Results of earlier clinical trials may not be predictive of the results of later-stage clinical trials.

The results of pre-clinical studies and early clinical trials of our product candidates may not be predictive of the results of later-stage clinical trials. Interpretation of results from early, usually smaller, trials that suggest positive trends in some subjects, require caution. Results from later stages of clinical trials enrolling more subjects may fail to show the desired safety and efficacy results or otherwise fail to be consistent with the results of earlier trials of the same product candidate. This may occur for a variety of reasons, including differences in trial design, trial endpoints (or lack of trial endpoints in exploratory studies), subject population, number of subjects, subject selection criteria, trial duration, drug dosage and formulation or due to the lack of statistical power in the earlier trials. A number of companies in the pharmaceutical and biotechnology industries have suffered significant setbacks in advanced clinical trials due to lack of efficacy or unacceptable safety profiles, notwithstanding promising results in earlier trials.

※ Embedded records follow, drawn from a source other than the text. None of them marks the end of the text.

(* ===== verification/StoreFile.v ===== *)
(** * Opening the store: [Open] and [sqliteDSN] of [internal/store/store.go],
      the store file of [internal/store/sqlite.go]

    The disk is what [Open] can see and change: the permissions of directories
    and files by the names the program gives them, and the database in the
    file. It also records the connections SQLite opened, with the permissions
    the files had at that moment. Any system call may fail. *)

From Stdlib Require Import Ascii.
From S2P Require Import Prelude GoLib UrlPath Sql Migration.

#[local] Open Scope string_scope.
#[local] Open Scope Z_scope.

(** ** net/url: escaping *)

Definition unreserved (n : nat) : bool :=
  in_range 97 122 n || in_range 65 90 n || in_range 48 57 n || Nat.eqb n 45 || Nat.eqb n 95 || Nat.eqb n 46 || Nat.eqb n 126.

(** shouldEscape of a path *)
Definition path_escaped (n : nat) : bool :=
  negb (unreserved n || Nat.eqb n 36 || Nat.eqb n 38 || Nat.eqb n 43 || Nat.eqb n 44 || Nat.eqb n 47
        || Nat.eqb n 58 || Nat.eqb n 59 || Nat.eqb n 61 || Nat.eqb n 64).

Definition upper_hex (n : nat) : ascii := Ascii.ascii_of_nat (if Nat.ltb n 10 then 48 + n else 55 + n)%nat.

Definition percent (a : ascii) (rest : string) : string :=
  let n := Ascii.nat_of_ascii a in
  String "%" (String (upper_hex (n / 16)) (String (upper_hex (n mod 16)) rest)).

(** escape, of a path and of a part of a query *)
Fixpoint escape_path (s : string) : string :=
  match s with
  | "" => ""
  | String a s' => if path_escaped (Ascii.nat_of_ascii a) then percent a (escape_path s') else String a (escape_path s')
  end.

Fixpoint QueryEscape (s : string) : string :=
  match s with
  | "" => ""
  | String a s' =>
      if Ascii.eqb a " " then String "+" (QueryEscape s')
      else if unreserved (Ascii.nat_of_ascii a) then String a (QueryEscape s') else percent a (QueryEscape s')
  end.

(** Values.Encode, for the one key the program uses *)
Definition Encode (key : string) (values : list string) : string :=
  Join ((λ v, QueryEscape key +:+ "=" +:+ QueryEscape v) <$> values) "&".

(** ** path/filepath, where names are separated by slashes *)

(** The name up to its last slash *)
Fixpoint upto_slash (s : string) : string :=
  match s with
  | "" => ""
  | String a s' =>
      match upto_slash s' with
      | "" => if Ascii.eqb a slash then "/" else ""
      | r => String a r
      end
  end.

Definition Dir (path : string) : string := path_Clean (upto_slash path).

(** The directories above a name and itself, from the top *)
Fixpoint ancestors_from (above : string) (segs : list string) : list string :=
  match segs with
  | [] => []
  | x :: segs' =>
      let d := above +:+ x in
      (if bool_decide (x = "") then ancestors_from (d +:+ "/") segs' else d :: ancestors_from (d +:+ "/") segs')%list
  end.
Definition ancestors (dir : string) : list string := ancestors_from "" (Split dir slash).

(** ** The disk *)

Record disk : Type := MkDisk {
  dk_dirs : gmap string Z;
  dk_files : gmap string Z;
  dk_conns : list (string * gmap string Z);
  dk_db : schema;
}.

Definition set_dirs (t : gmap string Z) (d : disk) : disk := MkDisk t (dk_files d) (dk_conns d) (dk_db d).
Definition set_files (t : gmap string Z) (d : disk) : disk := MkDisk (dk_dirs d) t (dk_conns d) (dk_db d).
Definition set_conns (l : list (string * gmap string Z)) (d : disk) : disk := MkDisk (dk_dirs d) (dk_files d) l (dk_db d).
Definition set_schema (s : schema) (d : disk) : disk := MkDisk (dk_dirs d) (dk_files d) (dk_conns d) s.

(** The working directory and the umask of the process, and what SQLite makes
    of the files next to the database when it opens it: it gives the files it
    creates the permissions of the database file, and leaves all others. *)
Class Os : Type := {
  getwd : option string;
  getwd_rooted : ∀ wd, getwd = Some wd → has_prefix wd "/" = true;
  umask : Z;
  sqlite_files : string → gmap string Z → gmap string Z;
  sqlite_files_mode : ∀ path t f m, sqlite_files path t !! f = Some m → t !! f = Some m ∨ t !! path = Some m;
  sqlite_files_other : ∀ path t f, f ≠ path → f ≠ path +:+ "-wal" → f ≠ path +:+ "-shm" →
    sqlite_files path t !! f = t !! f;
}.

Definition mode_700 : Z := 448.
Definition mode_600 : Z := 384.

Section Open.
Context `{Env, SqlOrder, MapOrder, SqliteTime, Scan, Os}.
#[local] Abbreviation DM := (M (conn disk) store_err).

(** [_ = call] *)
Definition ignoring {A} (m : DM A) : DM unit := λ c, (Ok tt, (m c).2).

(** os.Chmod: [false] when there is no such file. *)
Definition chmod_file (f : string) (mode : Z) : DM bool :=
  exec (λ d, match dk_files d !! f with
             | Some _ => (true, set_files (<[f := mode]> (dk_files d)) d)
             | None => (false, d)
             end).
Definition chmod_dir (f : string) (mode : Z) : DM bool :=
  exec (λ d, match dk_dirs d !! f with
             | Some _ => (true, set_dirs (<[f := mode]> (dk_dirs d)) d)
             | None => (false, d)
             end).

(** os.IsNotExist of the error of os.Stat *)
Definition not_exist (dir : string) : DM bool := λ c,
  match query (λ d, bool_decide (dk_dirs d !! dir = None) && bool_decide (dk_files d !! dir = None)) c with
  | (Ok b, c') => (Ok b, c')
  | (Err _, c') => (Ok false, c')
  end.

(** mkdir of a name, unless it is a directory: [false] when it is a file. *)
Definition mkdir (mode : Z) (dir : string) : DM bool :=
  exec (λ d, match dk_dirs d !! dir, dk_files d !! dir with
             | Some _, _ => (true, d)
             | None, Some _ => (false, d)
             | None, None => (true, set_dirs (<[dir := Z.ldiff mode umask]> (dk_dirs d)) d)
             end).

(** The first [false] is an error. *)
Fixpoint all_ok {A} (f : A → DM bool) (l : list A) : DM unit :=
  match l with
  | [] => mret tt
  | x :: l' => ok ← f x; if ok : bool then all_ok f l' else fail SqlError
  end.

Definition MkdirAll (dir : string) (mode : Z) : DM unit := all_ok (mkdir mode) (ancestors dir).

(** os.OpenFile with O_CREATE *)
Definition create_file (f : string) (mode : Z) : DM bool :=
  exec (λ d, match dk_dirs d !! f, dk_files d !! f with
             | Some _, _ => (false, d)
             | None, Some _ => (true, d)
             | None, None => (true, set_files (<[f := Z.ldiff mode umask]> (dk_files d)) d)
             end).

(** filepath.Abs *)
Definition Abs (path : string) : option string :=
  if has_prefix path "/" then Some (path_Clean path)
  else wd ← getwd; Some (path_Clean (if bool_decide (path = "") then wd else wd +:+ "/" +:+ path)).

(** ** sqlite.go *)

Definition store_files (path : string) : list string := [path; path +:+ "-wal"; path +:+ "-shm"].

(** A file that does not exist is no error. *)
Definition tightenStorePermissions (path : string) : DM unit :=
  if bool_decide (path = ":memory:") then mret tt
  else all_ok (λ filename, _ ← chmod_file filename mode_600; mret true) (store_files path).

Definition prepareStoreFile (path : string) : DM unit :=
  if bool_decide (path = ":memory:") then mret tt
  else
    _ ← tightenStorePermissions path;
    ok ← create_file path mode_600;
    if ok : bool then sql_call (* file.Close *) else fail SqlError.

(** ** Open *)

Definition pragmas : list string :=
  ["busy_timeout(" +:+ Itoa sqliteBusyTimeoutMS +:+ ")"; "journal_mode(WAL)"; "synchronous(FULL)"].

Definition sqliteDSN (path : string) : option string :=
  if bool_decide (path = ":memory:") then Some (path +:+ "?" +:+ Encode "_pragma" pragmas)
  else
    abs ← Abs path;
    Some ("file://" +:+ escape_path abs +:+ "?" +:+ Encode "_pragma" pragmas).

(** The first statement on a [sql.DB] opens its connection. *)
Definition connect (dsn path : string) : DM unit :=
  exec (λ d, (tt, set_files (if bool_decide (path = ":memory:") then dk_files d else sqlite_files path (dk_files d))
                    (set_conns ((dsn, dk_files d) :: dk_conns d) d))).

Definition on_db (m : M (conn schema) store_err unit) : DM unit := λ c,
  let '(r, c') := m (Conn (dk_db (cn_db c)) (cn_tick c)) in
  (r, Conn (set_schema (cn_db c') (cn_db c)) (cn_tick c')).

Definition Open (path : string) : DM unit :=
  let dir := Dir path in
  _ ← (if bool_decide (dir = "") || bool_decide (dir = ".") then mret tt
       else
         created ← not_exist dir;
         _ ← MkdirAll dir mode_700;
         if created : bool then ignoring (chmod_dir dir mode_700) else mret tt);
  _ ← prepareStoreFile path;
  match sqliteDSN path with
  | None => fail SqlError
  | Some dsn =>
      _ ← sql_call (* sql.Open *);
      _ ← connect dsn path;
      _ ← on_db migrate;
      tightenStorePermissions path
  end.

End Open.

Example pragma_text : Encode "_pragma" pragmas =
  "_pragma=busy_timeout%28250%29&_pragma=journal_mode%28WAL%29&_pragma=synchronous%28FULL%29".
Proof. vm_compute. reflexivity. Qed.
Example escape_ex : escape_path "/data/a b?#50%.db" = "/data/a%20b%3F%2350%25.db".
Proof. vm_compute. reflexivity. Qed.
Example dir_ex : Dir "/data/x/store.db" = "/data/x" ∧ Dir "store.db" = "." ∧ ancestors "/data/x" = ["/data"; "/data/x"].
Proof. vm_compute. done. Qed.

The results of clinical trials conducted at sites outside the United States may not be accepted by the FDA and the results of clinical trials conducted at sites in the United States may not be accepted by international regulatory authorities.

We plan to conduct our clinical trials outside the United States. Although the FDA may accept data from clinical trials conducted outside the United States, acceptance of this data would be subject to certain conditions imposed by the FDA. For example, the clinical trial must be well-designed and conducted and performed by qualified investigators in accordance with ethical safeguards such as institutional review board, or IRB, or ethics committee approval and informed consent. The study population must also adequately represent the applicable United States population, and the data must be applicable to the American population and medical practice in ways that the FDA deems clinically meaningful. In addition, while clinical trials conducted outside of the United States are subject to the applicable local laws, FDA acceptance of the data from such trials will be dependent upon its determination that the trials were conducted consistent with all applicable United States laws and regulations. There can be no assurance the FDA will accept data from trials conducted outside of the United States as adequate support of a marketing application, and it is not unusual for the FDA to require some Phase III clinical trial data to be generated in the United States. If the FDA does not accept the data from our international clinical trials, it would likely result in the need for additional trials in the United States, which would be costly and time-consuming and could delay or permanently halt the development of one or more of our product candidates.

If we experience delays in clinical testing, we will be delayed in commercializing our product candidates, our costs may increase and our business may be harmed.

We do not know whether our clinical trials will be completed on schedule, or at all. Our product development costs will increase if we experience delays in clinical testing. Significant clinical trial delays also could shorten any periods during which we may have the exclusive right to commercialize our product candidates or allow our competitors to bring products to market before we do, which would impair our ability to successfully commercialize our product candidates and may harm our business, results of operations and prospects.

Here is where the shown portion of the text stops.